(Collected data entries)
Lemma loop_result_count_instances r' rs :
  forall h inv,
    count_call (DescribeInstances r') (fst (loop_result aws rs h inv))
    = count_occ string_dec (filter not_all rs) r'
      + count_call (DescribeInstances r') h.
Proof.
  induction rs as [|r rs IH]; intros h inv; [reflexivity|].
  cbn [loop_result filter]. unfold not_all at 1.
  destruct (r =? "ALL"); cbn [negb].
  - apply IH.
  - rewrite IH, pass_calls_count by reflexivity.
    rewrite ec2_calls_count_instances, count_occ_string. simpl. lia.
Qed.

Lemma loop_result_count_databases r' rs :
  forall h inv,
    count_call (DescribeDBInstances r') (fst (loop_result aws rs h inv))
    = count_occ string_dec (filter not_all rs) r'
      + count_call (DescribeDBInstances r') h.
Proof.
  induction rs as [|r rs IH]; intros h inv; [reflexivity|].
  cbn [loop_result filter]. unfold not_all at 1.
  destruct (r =? "ALL"); cbn [negb].
  - apply IH.
  - rewrite IH, pass_calls_count by reflexivity.
    rewrite ec2_calls_count_other by reflexivity.
    rewrite count_occ_string. simpl. lia.
Qed.




End Calls.


(** X3: in a run in which no call raises anything but [ClientError] (the
    runs of this model), whichever calls raise [ClientError], every pass
    over a region issues its instance query and its database query: both
    are issued for [r] as many times as the region listing names [r]
    (never for ["ALL"], never after a failed region listing). *)
Theorem every_pass_queries_ec2_and_rds (aws : cloud) (r : string) :
  let passes :=
    match describe_regions aws [] with
    | Ok regions => count_occ string_dec (filter not_all regions) r
    | Fails => 0
    end in
  count_call (DescribeInstances r) (calls_of_run aws) = passes
  /\ count_call (DescribeDBInstances r) (calls_of_run aws) = passes.
Proof.
  cbv zeta. destruct (run_spec aws) as [-> _]. unfold run_result.
  destruct (describe_regions aws []) as [regions|]; [|split; reflexivity].
  rewrite loop_result_count_instances, loop_result_count_databases.
  change (count_call (DescribeInstances r) [DescribeRegions]) with 0.
  change (count_call (DescribeDBInstances r) [DescribeRegions]) with 0.
  split; lia.
Qed.

Section Ec2Order.

Variable aws : cloud.

Lemma ec2_calls_in_order r r' h : in_ec2_order r' (ec2_calls aws r h).
Proof.
  unfold in_ec2_order, ec2_calls, count_call.
  destruct (describe_instances aws r h); simpl;
    [|destruct (r' =? r); simpl; lia].
  destruct (describe_volumes aws r _); simpl;
    [|destruct (r' =? r); simpl; lia].
  destruct (describe_snapshots aws r _); simpl;
    destruct (r' =? r); simpl; lia.
Qed.

Lemma pass_calls_in_order r r' h :
  in_ec2_order r' h -> in_ec2_order r' (pass_calls aws r h).
Proof.
  unfold in_ec2_order. intros H.
  pose proof (ec2_calls_in_order r r' h) as E. unfold in_ec2_order in E.
  rewrite !pass_calls_count by reflexivity. simpl. lia.
Qed.

Lemma loop_result_in_order r' rs :
  forall h inv,
    in_ec2_order r' h -> in_ec2_order r' (fst (loop_result aws rs h inv)).
Proof.
  induction rs as [|r rs IH]; intros h inv H; cbn [loop_result]; auto.
  destruct (r =? "ALL"); auto using pass_calls_in_order.
Qed.

(** When the instance query of [r] always fails, no pass issues the
    later EC2 queries for [r]. *)
Lemma ec2_calls_cut r r0 h c :
  (forall h, describe_instances aws r h = Fails) ->
  c = DescribeVolumes r \/ c = DescribeSnapshots r
  \/ c = DescribeSecurityGroups r ->
  count_call c (ec2_calls aws r0 h) = 0.
Proof.
  intros F Hc. unfold ec2_calls, count_call.
  destruct (String.eqb_spec r r0) as [<-|N].
  - rewrite F. destruct Hc as [->|[->| ->]]; reflexivity.
  - assert (E : (r =? r0) = false) by now apply String.eqb_neq.
    destruct (describe_instances aws r0 h);
      [|destruct Hc as [->|[->| ->]]; reflexivity].
    destruct (describe_volumes aws r0 _);
      [|destruct Hc as [->|[->| ->]]; simpl; rewrite ?E; reflexivity].
    destruct (describe_snapshots aws r0 _);
      destruct Hc as [->|[->| ->]]; simpl; rewrite ?E; reflexivity.
Qed.

Lemma loop_result_cut r c rs :
  (forall h, describe_instances aws r h = Fails) ->
  c = DescribeVolumes r \/ c = DescribeSnapshots r
  \/ c = DescribeSecurityGroups r ->
  forall h inv,
    count_call c (fst (loop_result aws rs h inv)) = count_call c h.
Proof.
  intros F Hc. induction rs as [|r0 rs IH]; intros h inv;
    cbn [loop_result]; auto.
  destruct (r0 =? "ALL"); auto.
  rewrite IH, pass_calls_count, (ec2_calls_cut r r0 h c F Hc).
  - destruct Hc as [->|[->| ->]]; reflexivity.
  - destruct Hc as [->|[->| ->]]; reflexivity.
Qed.

End Ec2Order.

Section BlockOrder.

Variable aws : cloud.

Lemma in_block_order_free l h :
  Forall (fun c => comes_after c = None) l ->
  in_block_order (l ++ h) = in_block_order h.
Proof.
  induction 1 as [|c l F _ IH]; [reflexivity|].
  cbn [app in_block_order]. now rewrite F.
Qed.

Lemma s3_scan_lookups r bs :
  forall h, exists new,
    snd (s3_scan aws r bs h) = new ++ h
    /\ Forall (fun c => comes_after c = None) new.
Proof.
  induction bs as [|b bs IH]; intros h; simpl.
  - now exists [].
  - destruct (get_bucket_location aws b h).
    + destruct (IH (GetBucketLocation b :: h)) as (new & E & F).
      destruct (s3_scan aws r bs _) as [kept h']. simpl in *.
      exists (new ++ [GetBucketLocation b]). split.
      * now rewrite E, <- app_assoc.
      * apply Forall_app. split; auto.
    + exists [GetBucketLocation b]. split; auto.
Qed.
(** A known id updates the alert it denotes, and only that one. *)
Lemma update_first_known (update : alert -> alert) (id : string)
    (history : list alert) (a : alert) :
  (forall x, alert_id (update x) = alert_id x) ->
  find_alert id history = Some a ->
  exists history',
    update_first update id history = (history', true)
    /\ find_alert id history' = Some (update a)
    /\ length history' = length history.
Proof.
  intros Hid. unfold find_alert. induction history as [|x rest IH]; [discriminate|].
  cbn. destruct (String.eqb (alert_id x) id) eqn:E.
  - intros [= <-]. eexists. split; [reflexivity|]. cbn.
    rewrite Hid, E. now split.
  - intros Hfind. destruct (IH Hfind) as (rest' & Hup & Hf & Hlen).
    rewrite Hup. eexists. split; [reflexivity|]. cbn. rewrite E.
    split; [exact Hf | now rewrite Hlen].
Qed.

Lemma acknowledge_known (m : AlertManager) (id : string) (a : alert) :
  find_alert id (alert_history m) = Some a ->
  exists m',
    acknowledge_alert utcnow_iso m id = (m', true)
    /\ find_alert id (alert_history m')
       = Some (set_acknowledged (utcnow_iso (clock_reads m)) a)
    /\ clock_reads m' = S (clock_reads m)
    /\ length (alert_history m') = length (alert_history m).
Proof.
  intros Hfind. unfold acknowledge_alert.
  destruct (update_first_known (set_acknowledged (utcnow_iso (clock_reads m)))
              id (alert_history m) a (fun _ => eq_refl) Hfind)
    as (h' & Hup & Hf & Hlen).
  rewrite Hup. eexists. split; [reflexivity|]. cbn. auto.
Qed.

Lemma resolve_known (m : AlertManager) (id notes : string) (a : alert) :
  find_alert id (alert_history m) = Some a ->
  exists m',
    resolve_alert utcnow_iso m id notes = (m', true)
    /\ find_alert id (alert_history m')
       = Some (set_resolved (utcnow_iso (clock_reads m)) notes a)
    /\ clock_reads m' = S (clock_reads m)
    /\ length (alert_history m') = length (alert_history m).
Proof.
  intros Hfind. unfold resolve_alert.
  destruct (update_first_known (set_resolved (utcnow_iso (clock_reads m)) notes)
              id (alert_history m) a (fun _ => eq_refl) Hfind)
    as (h' & Hup & Hf & Hlen).
  rewrite Hup. eexists. split; [reflexivity|]. cbn. auto.
Qed.

Lemma acknowledge_unknown (m : AlertManager) (id : string) :
  find_alert id (alert_history m) = None ->
  acknowledge_alert utcnow_iso m id = (m, false).
Proof.
  intros H. unfold acknowledge_alert. rewrite (update_first_unknown _ _ _ H).
  now destruct m.
Qed.

Lemma resolve_unknown (m : AlertManager) (id notes : string) :
  find_alert id (alert_history m) = None ->
  resolve_alert utcnow_iso m id notes = (m, false).
Proof.
  intros H. unfold resolve_alert. rewrite (update_first_unknown _ _ _ H).
  now destruct m.
Qed.
Lemma rstrip_app_nonspace s c t :
  isspace c = false → rstrip (s ++ c :: t) = s ++ c :: rstrip t.
Proof.
  intros Hc. unfold rstrip.
  rewrite reverse_app, reverse_cons, <- app_assoc. simpl.
  rewrite lstrip_app_nonspace by done.
  rewrite reverse_app, reverse_cons, reverse_involutive.
  by rewrite <- app_assoc.
Qed.

Lemma rstrip_decomp s : ∃ ws, s = rstrip s ++ ws ∧ spaces ws.
Proof.
  destruct (lstrip_decomp (reverse s)) as (ws & Hs & Hws).
  exists (reverse ws). split; [| by apply Forall_reverse].
  unfold rstrip. rewrite <- reverse_app, <- Hs.
  by rewrite reverse_involutive.
Qed.

Lemma rstrip_last s c : last (rstrip s) = Some c → isspace c = false.
Proof.
  unfold rstrip. rewrite last_reverse.
  destruct (lstrip (reverse s)) as [|x u] eqn:E; [done |].
  intros [= <-]. by apply (lstrip_head _ _ _ E).
Qed.

Lemma strip_surrounded ws1 s ws2 :
  spaces ws1 → spaces ws2 → strip (ws1 ++ s ++ ws2) = strip s.
Proof.
  intros H1 H2. unfold strip. rewrite lstrip_spaces by done.
  destruct (lstrip s) as [|c u] eqn:E.
  - destruct (lstrip_decomp s) as (ws & Hs & Hws).
    rewrite E, app_nil_r in Hs. subst ws.
    rewrite lstrip_nil_spaces; [done |]. by apply Forall_app.
  - rewrite lstrip_app_l by by rewrite E. rewrite E.
    by rewrite rstrip_spaces.
Qed.

Lemma before_first_nosep sep s : sep ∉ before_first sep s.
Proof.
  induction s as [|c s IH]; simpl; [by intros ?%elem_of_nil |].
  destruct (N.eqb_spec c sep) as [-> | Hne]; [by intros ?%elem_of_nil |].
  intros [? | ?]%elem_of_cons; [congruence | done].
Qed.

(** [strip] takes a run of whitespace off each end and nothing else:
    the string is its stripped form between two runs of whitespace, and the
    stripped form neither starts nor ends with whitespace. *)
Theorem strip_characterisation s :
  (∃ ws1 ws2, s = ws1 ++ strip s ++ ws2 ∧ spaces ws1 ∧ spaces ws2)
  ∧ (∀ c, head (strip s) = Some c → isspace c = false)
  ∧ (∀ c, last (strip s) = Some c → isspace c = false).
Proof.
  split_and!.
  - destruct (lstrip_decomp s) as (ws1 & Hs & H1).
    destruct (rstrip_decomp (lstrip s)) as (ws2 & Hl & H2).
    exists ws1, ws2. split_and!; [| done..].
    unfold strip. by rewrite <- Hl.
  - intros c Hc. destruct (strip s) as [|x u] eqn:E; [done |].
    injection Hc as <-. by apply (strip_head _ _ _ E).
  - intros c. apply rstrip_last.
Qed.

(** X1.  Whitespace around a line changes neither its key nor whether it is
    blank; in particular a line has the same key with and without its line
    terminator. *)
Theorem url_key_ignores_outer_space ws1 data ws2 :
  spaces ws1 → spaces ws2 →
  url_key (ws1 ++ data ++ ws2) = url_key data
  ∧ (blank (ws1 ++ data ++ ws2) ↔ blank data)
  ∧ url_key (data ++ [LF]) = url_key data.
Proof.
  intros H1 H2. unfold url_key, blank.
  rewrite strip_surrounded by done. split_and!; [done | done |].
  rewrite <- (strip_surrounded [] data [LF]); [done | constructor |].
  by repeat constructor.
Qed.

(** X2.  A line written as a URL, a ['|'] and a title has the stripped URL as
    its key, whatever the title is. *)
Theorem url_key_titled u t :
  pipe ∉ u → url_key (u ++ pipe :: t) = strip u.
Proof.
  intros Hu. rewrite url_key_before_first. unfold strip at 2.
  rewrite lstrip_app_nonspace by apply pipe_nonspace.
  rewrite rstrip_app_nonspace by apply pipe_nonspace.
  rewrite before_first_app by (intros ?%lstrip_elem; done).
  unfold strip. by rewrite lstrip_idemp.
Qed.

(** X3.  The key is in normal form: it has no whitespace left to strip, it
    holds no ['|'], and stripping the line first does not change it. *)
Theorem url_key_normal data :
  strip (url_key data) = url_key data
  ∧ (pipe ∉ url_key data)
  ∧ url_key (strip data) = url_key data.
Proof.
  split_and!.
  - rewrite url_key_before_first. apply strip_idemp.
  - rewrite url_key_before_first. intros Hin%strip_elem.
    by apply before_first_nosep in Hin.
  - unfold url_key. by rewrite strip_idemp.
Qed.

(** [split(sep, 1)] gives the whole string as its only part when the
    separator does not occur, and otherwise cuts at the first separator
    only, into the part before it and everything after it. *)
Theorem split_once sep :
  (∀ s, sep ∉ s → split sep 1 s = [s])
  ∧ (∀ s t, sep ∉ s → split sep 1 (s ++ sep :: t) = [s; t]).
Proof.
  split.
  - intros s. induction s as [|c s IH]; simpl; [done |].
    intros [Hne Hs]%not_elem_of_cons.
    destruct (N.eqb_spec c sep); [congruence |]. by rewrite IH.
  - intros s t. induction s as [|c s IH]; simpl.
    + rewrite N.eqb_refl. by destruct t.
    + intros [Hne Hs]%not_elem_of_cons.
      destruct (N.eqb_spec c sep); [congruence |]. by rewrite IH.
Qed.

End StripFacts.

(** ** More on [deduplicate] *)

Section DeduplicateMore.
Implicit Types (S : gset str) (d data k : str) (l data_list : list str).

Local Abbreviation out S l := (output_list (resume S l)).
Local Abbreviation seen S l := (url_set (resume S l)).

Ltac resume_cases S d l :=
  destruct (resume_cases S d l)
    as [(? & ->) | [(? & ? & ->) | (? & ? & ->)]]; simpl.

(** The keys of the kept lines are the keys of the input that were not in
    the set at the start. *)
Lemma out_keys_iff S l k :
  k ∈ keys_of (out S l) ↔ k ∈ keys_of l ∧ k ∉ S.
Proof.
  destruct (out_keys S l) as (_ & Hnew & Hseen).
  pose proof (seen_spec S l k) as Hk. rewrite Hseen in Hk.
  rewrite elem_of_union, elem_of_list_to_set in Hk. split.
  - intros Hin. specialize (Hnew _ Hin). tauto.
  - intros [Hin Hout]. tauto.
Qed.

Lemma seen_out S l : seen S (out S l) = seen S l.
Proof.
  apply set_eq. intros k. rewrite !seen_spec, out_keys_iff. 
  destruct (decide (k ∈ S)); tauto.
Qed.

Lemma out_blank S l : filter blank (out S l) = filter blank l.
Proof.
  revert S. induction l as [|d l IH]; intros S; [done |].
  resume_cases S d l.
  - rewrite !filter_cons_True by done. by rewrite IH.
  - rewrite filter_cons_False by done. apply IH.
  - rewrite !filter_cons_False by done. apply IH.
Qed.

Lemma out_fresh S l :
  NoDup (keys_of l) → (∀ k, k ∈ keys_of l → k ∉ S) → out S l = l.
Proof.
  revert S. induction l as [|d l IH]; intros S Hnd Hnew; [done |].
  resume_cases S d l.
  - rewrite keys_of_cons_blank in Hnd, Hnew by done. by rewrite IH.
  - rewrite keys_of_cons_nonblank in Hnew by done.
    destruct (Hnew (url_key d)); [by left | done].
  - rewrite keys_of_cons_nonblank in Hnd, Hnew by done.
    apply NoDup_cons in Hnd as [Hnotin Hnd]. rewrite IH; [done.. |].
    intros k Hk [->%elem_of_singleton | Hin]%elem_of_union; [done |].
    apply (Hnew k); [by right | done].
Qed.

Lemma out_all_seen S l :
  (∀ k, k ∈ keys_of l → k ∈ S) →
  out S l = filter blank l ∧ seen S l = S.
Proof.
  induction l as [|d l IH]; intros Hseen; [done |].
  resume_cases S d l.
  - rewrite keys_of_cons_blank in Hseen by done.
    rewrite filter_cons_True by done. destruct (IH Hseen) as [-> ->]. done.
  - rewrite keys_of_cons_nonblank in Hseen by done.
    rewrite filter_cons_False by done. apply IH.
    intros k Hk. apply Hseen. by right.
  - rewrite keys_of_cons_nonblank in Hseen by done.
    exfalso. match goal with H : _ ∉ S |- _ => apply H end.
    apply Hseen. by left.
Qed.
Definition flooding : World :=
  mkWorld (fun _ => true) (fun _ => StarsOk 1000) (fun _ _ _ _ => SendFloodWait 5)
    (fun _ _ => StreamEnd).

End BuyExamples.

(** What the poller side leaves alone: the configuration, the trace of
    purchase calls and messages, and the counters of purchase and of
    balance calls. *)
Definition poller_frame (st st' : St) : Prop :=
  disk st' = disk st /\ trace st' = trace st
  /\ n_send st' = n_send st /\ n_stars st' = n_stars st.


(** A platform offering one gift type, twelve of which are on resale. *)
Module GiftTypeExamples.

Definition toy : BaseGift := mkBaseGift (Some 5000000000) (Some "Toy") (Some 12).

Definition catalogue : option (list BaseGift) :=
  Some [mkBaseGift (Some 4000000000) None None; toy].

End GiftTypeExamples.

(** * Properties *)

(** ** Balance oracle *)

(** C10: for every delta and every cached balance, [change_balance_userbot]
    persists and returns [max(0, current + delta)]; the persisted cached
    balance is never negative afterwards. *)
Theorem change_balance_userbot_clamps (delta : Z) (st : St) :
  let current := BALANCE (USERBOT (disk st)) in
  let r := change_balance_userbot delta st in
  fst r = Z.max 0 (current + delta)
  /\ disk (snd r) = set_BALANCE (Z.max 0 (current + delta)) (disk st)
  /\ BALANCE (USERBOT (disk (snd r))) = fst r
  /\ 0 <= BALANCE (USERBOT (disk (snd r))).
Proof.
  unfold change_balance_userbot. run.
  repeat split; lia.
Qed.

Example change_balance_overdraw :
  fst (change_balance_userbot (-250)
         (Examples.state_of (Examples.config_of [] 100) [])) = 0.
Proof. reflexivity. Qed.

Lemma get_sender_stars_balance_keeps_disk (w : World) (u : Z) (st : St) :
  disk (snd (get_sender_stars_balance w u st)) = disk st.
Proof.
  unfold get_sender_stars_balance, get_userbot_client, _reset_userbot_state,
    call_get_me, call_get_stars_balance. run.
  repeat step; reflexivity.
Qed.

Lemma refresh_balance_for_spec (w : World) (u : Z) (st : St) :
  let has_session := truthy_int (API_ID (USERBOT (disk st)))
                     && truthy_str (API_HASH (USERBOT (disk st)))
                     && truthy_str (PHONE (USERBOT (disk st))) in
  let v := if has_session && session_active (session st) u then
             match fst (get_sender_stars_balance w u st) with
             | Some b => b
             | None => 0
             end
           else 0 in
  let r := refresh_balance_for w (disk st) u st in
  fst r = v /\ disk (snd r) = set_BALANCE v (disk st).
Proof.
  unfold refresh_balance_for, persist_zero. run.
  destruct (truthy_int (API_ID (USERBOT (disk st)))
            && truthy_str (API_HASH (USERBOT (disk st)))
            && truthy_str (PHONE (USERBOT (disk st)))); simpl; [|split; reflexivity].
  destruct (session_active (session st) u) eqn:Hact; simpl; [|split; reflexivity].
  destruct (get_sender_stars_balance w u st) as [[b|] st'] eqn:Hget; simpl;
    split; reflexivity.
Qed.

Lemma refresh_balance_value (w : World) (user_id : option Z) (st : St) :
  fst (refresh_balance w user_id st) = reconciled_value w user_id st
  /\ disk (snd (refresh_balance w user_id st))
     = set_BALANCE (reconciled_value w user_id st) (disk st).
Proof.
  pose proof (refresh_balance_for_spec w) as Hfor. cbv zeta in Hfor.
  unfold reconciled_value, fully_configured, currently_active, effective_user_id.
  unfold refresh_balance, bind, load_config. cbv beta iota.
  destruct user_id as [u|].
  - rewrite andb_true_r. apply Hfor.
  - unfold truthy_int.
    destruct (USER_ID_cfg (USERBOT (disk st))) as [u|].
    + destruct (u =? 0); cbn [negb].
      * rewrite andb_false_r. split; reflexivity.
      * rewrite andb_true_r. apply Hfor.
    + rewrite andb_false_r. split; reflexivity.
Qed.

(** C8: [refresh_balance] fetches the authoritative balance, persists
    it into the configuration and returns it; when the session is not
    fully configured (API_ID, API_HASH, PHONE, or no user id: none passed
    and none in USERBOT.USER_ID) or not active, it persists 0 and
    returns 0.  [reconciled_value] is that case distinction; the two
    cases are spelled out as well. *)
Theorem refresh_balance_reconciles (w : World) (user_id : option Z) (st : St) :
  let r := refresh_balance w user_id st in
  (fst r = reconciled_value w user_id st
   /\ disk (snd r) = set_BALANCE (fst r) (disk st)
   /\ BALANCE (USERBOT (disk (snd r))) = fst r)
  /\ (fully_configured user_id (disk st) && currently_active user_id st = false ->
      fst r = 0 /\ disk (snd r) = set_BALANCE 0 (disk st))
  /\ (forall u b,
        fully_configured user_id (disk st) = true ->
        currently_active user_id st = true ->
        effective_user_id user_id (disk st) = Some u ->
        fst (get_sender_stars_balance w u st) = Some b ->
        fst r = b /\ disk (snd r) = set_BALANCE b (disk st)).
Proof.
  cbv zeta. destruct (refresh_balance_value w user_id st) as [H1 H2].
  split; [|split].
  - split; [assumption|]. rewrite H2, H1. split; reflexivity.
  - intros Hnot. unfold reconciled_value in *. rewrite Hnot in *. split; assumption.
  - intros u b Hc Ha Hu Hb. unfold reconciled_value in *.
    rewrite Hc, Ha, Hu, Hb in *. split; assumption.
Qed.

Lemma refresh_balance_reconciles_witness :
  fst (refresh_balance (Examples.still_world 900) (Some Examples.owner)
         (Examples.state_of (Examples.config_of [] 500) [])) = 900
  /\ disk (snd (refresh_balance (Examples.still_world 900) (Some Examples.owner)
                  (Examples.state_of (Examples.config_of [] 500) [])))
     = set_BALANCE 900 (Examples.config_of [] 500).
Proof.
  destruct (refresh_balance_reconciles (Examples.still_world 900) (Some Examples.owner)
              (Examples.state_of (Examples.config_of [] 500) [])) as (_ & _ & Hfetch).
  apply (Hfetch Examples.owner 900); reflexivity.
Defined.

Example refresh_balance_inactive_session :
  let st := mkSt (Examples.config_of [] 500) [] (mkSession true true (Some 7) false)
              0 0 0 0 [] in
  fst (refresh_balance (Examples.still_world 900) (Some 7) st) = 0
  /\ BALANCE (USERBOT (disk (snd (refresh_balance (Examples.still_world 900) (Some 7) st)))) = 0.
Proof. split; reflexivity. Qed.

Example refresh_balance_live_session :
  let st := Examples.state_of (Examples.config_of [] 500) [] in
  fst (refresh_balance (Examples.still_world 900) (Some 7) st) = 900
  /\ BALANCE (USERBOT (disk (snd (refresh_balance (Examples.still_world 900) (Some 7) st)))) = 900.
Proof. split; reflexivity. Qed.

(** ** Purchase verification *)

Lemma classify_delta_within (balance_diff expected_price : Z) :
  Z.abs (balance_diff - expected_price) <= 1 ->
  classify_delta balance_diff expected_price = Success.
Proof.
  intros H. unfold classify_delta.
  destruct (Z.leb_spec (Z.abs (balance_diff - expected_price)) 1); [reflexivity|lia].
Qed.

Lemma classify_delta_shifted (balance_diff expected_price : Z) :
  1 < Z.abs (balance_diff - expected_price) -> 0 < balance_diff ->
  classify_delta balance_diff expected_price = SuccessWithWarning.
Proof.
  intros H Hpos. unfold classify_delta.
  destruct (Z.leb_spec (Z.abs (balance_diff - expected_price)) 1); [lia|].
  destruct (Z.gtb_spec balance_diff 0); [reflexivity|lia].
Qed.

Lemma classify_delta_unmoved (balance_diff expected_price : Z) :
  1 < Z.abs (balance_diff - expected_price) -> balance_diff <= 0 ->
  classify_delta balance_diff expected_price = Failure.
Proof.
  intros H Hneg. unfold classify_delta.
  destruct (Z.leb_spec (Z.abs (balance_diff - expected_price)) 1); [lia|].
  destruct (Z.gtb_spec balance_diff 0); [lia|reflexivity].
Qed.

(** From a price of 2 on, the classification is the one of the design
    document: within one unit of the price is a success, any other
    positive difference a success with warning, zero or less a failure. *)
Lemma classify_delta_from_price_two (balance_diff expected_price : Z) :
  2 <= expected_price ->
  (Z.abs (balance_diff - expected_price) <= 1 ->
     classify_delta balance_diff expected_price = Success)
  /\ (1 < Z.abs (balance_diff - expected_price) -> 0 < balance_diff ->
     classify_delta balance_diff expected_price = SuccessWithWarning)
  /\ (balance_diff <= 0 -> classify_delta balance_diff expected_price = Failure)
  /\ classify_delta (expected_price - 1) expected_price = Success
  /\ classify_delta expected_price expected_price = Success
  /\ classify_delta (expected_price + 1) expected_price = Success
  /\ classify_delta 0 expected_price = Failure
  /\ classify_delta (expected_price + 500) expected_price = SuccessWithWarning.
Proof.
  intros He. repeat split.
  - apply classify_delta_within.
  - apply classify_delta_shifted.
  - intros Hd. apply classify_delta_unmoved; lia.
  - apply classify_delta_within; lia.
  - apply classify_delta_within; lia.
  - apply classify_delta_within; lia.
  - apply classify_delta_unmoved; lia.
  - apply classify_delta_shifted; lia.
Qed.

WORK INSTRUCTIONS:
Find each line in the records holding the string "Local" and show it.

ANSWER TO THE PROBLEM:
Local Abbreviation out S l := (output_list (resume S l)).
Local Abbreviation seen S l := (url_set (resume S l)).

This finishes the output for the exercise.